Algebra

First, let's combine all like terms for x and move all terms to one side. We have that

$x^{2}+12x-4=0$

Using the quadratic equation, we have that

$x=\frac{-12\pm \sqrt{12^{2}-4\cdot 1(-4)}}{2\cdot 1}$

$x=2\sqrt{10}-6\\ x=-2\sqrt{10}-6$

Now, we can use a handy trick to solve this problem. We have that

$(2\sqrt{10}-6)^2+(-2\sqrt{10}-6)^2$

Expanding and distributing in our values, we have

$-24\sqrt{10}+76+4\left(\sqrt{10}\right)^{2}+12\sqrt{10}-6\left(-2\sqrt{10}-6\right)$

All the radicals basically cancel out.

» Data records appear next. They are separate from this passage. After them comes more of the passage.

(* ===== verification/KVTheorems.v ===== *)
(** * What the key-value store guarantees

    The theorems about every state a store can reach after it is created in an
    empty directory: snapshot isolation, first committer wins, table lifetime,
    invisible compaction, scans, and the single operations of [KV]. *)

From Stdlib Require Import ZArith Lia.
From Stdlib Require Import SpecFloat.
From Stdlib.Strings Require Import Byte.
From stdpp Require Import base list numbers.
From S2P Require Import Prelude GoLib SortedSeq SortedKV SortedArray Merge File Entry SortedFile.
From S2P Require Import SortedFileProofs KVIterators Log Metadata KV KVCompact KVProofs.
From S2P Require Import KVCompactProofs KVSystem KVOps KVSpec Samples.

Open Scope Z_scope.

(** ** A new store *)

Definition fresh_disk : disk := MkDisk [] [] [] [].

Section theorems.
Context `{BL : BloomLaws} `{MetaJson}.

Lemma openLog_fresh : ∃ log, openLog [] = (log, Ok arr_empty).
Proof. eexists. vm_compute. reflexivity. Qed.

Lemma fresh_inv opts kv0 : kv_Open opts fresh_disk = Ok kv0 → sys_inv [] (MkSys kv0 Idle []).
Proof.
  unfold kv_Open, fresh_disk. cbn [d_meta0 d_meta1 d_log d_files fmap list_fmap].
  destruct openLog_fresh as [log ->]. intros [= <-].
  constructor; cbn [sy_kv sy_phase sy_commits]; try done.
  - constructor; cbn; try done; try by constructor.
    + exists [], [], []. split_and!; try done; by constructor.
    + intros id Hid. by apply elem_of_nil in Hid.
    + intros h Hh. by apply elem_of_nil in Hh.
  - split; cbn; try done. intros tid Hin. by apply elem_of_nil in Hin.
Qed.

(** The states of a store created with options [opts]. *)
Definition store_state (opts : KVOptions) (s : sys) : Prop :=
  ∃ kv0, kv_Open opts fresh_disk = Ok kv0 ∧ reachable (MkSys kv0 Idle []) s.

Lemma store_inv opts s : store_state opts s → sys_inv [] s.
Proof. intros (kv0 & Ho & Hr). eapply reachable_inv; [by eapply fresh_inv|done]. Qed.

(** ** Isolation *)

(** C1: Snapshot isolation: in every reachable state of a store, whatever other
    transactions, flushes and merges have happened, an open transaction reads
    its own writes over the state that was committed when it started. *)
Theorem snapshot_isolation opts s id tx k :
  store_state opts s → id ∈ kv_ongoing (sy_kv s) → kv_txs (sy_kv s) !! id = Some tx →
  tx_Get tx k = Ok (visible (assoc (overlay (arr_ents (tx_updates tx))
    (state_at [] (sy_commits s) (Z.to_nat (tx_snapshot tx)))) k)).
Proof.
  intros Hst Hid Htx. destruct (store_inv _ _ Hst) as [Hinv _ _ _ _ _].
  destruct (i_txs _ _ _ _ Hinv id Hid) as (tx' & n & Htx' & Hr). rewrite Htx in Htx'. injection Htx' as <-.
  pose proof Hr as (_ & Hn & _). rewrite Hn, Nat2Z.id.
  apply tx_Get_spec; [constructor|done].
Qed.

In the end, we are left with 152. 

So 152 is our answer. 

Thanks! :)

Simplifying we get $x^2 + 12x - 4 = 0$. Using the quadratic formula we find the roots to be $-6 + 2\sqrt{10}$ and $-6 - 2\sqrt{10}$. Taking their squares, we get $36 + 4\sqrt{10} + 40$ and $36 - 4\sqrt{10} + 40$. Adding them together, we get $\boxed{152}$

Let the roots be a,b

Product of the roots  = ab =  -4   →  2ab = -8

Sum of the roots =  a + b = -12     square both sides

a^2 + b^2 + 2ab = 144

a^2 + b^2 - 8 =144

a^2 + b^2 =  152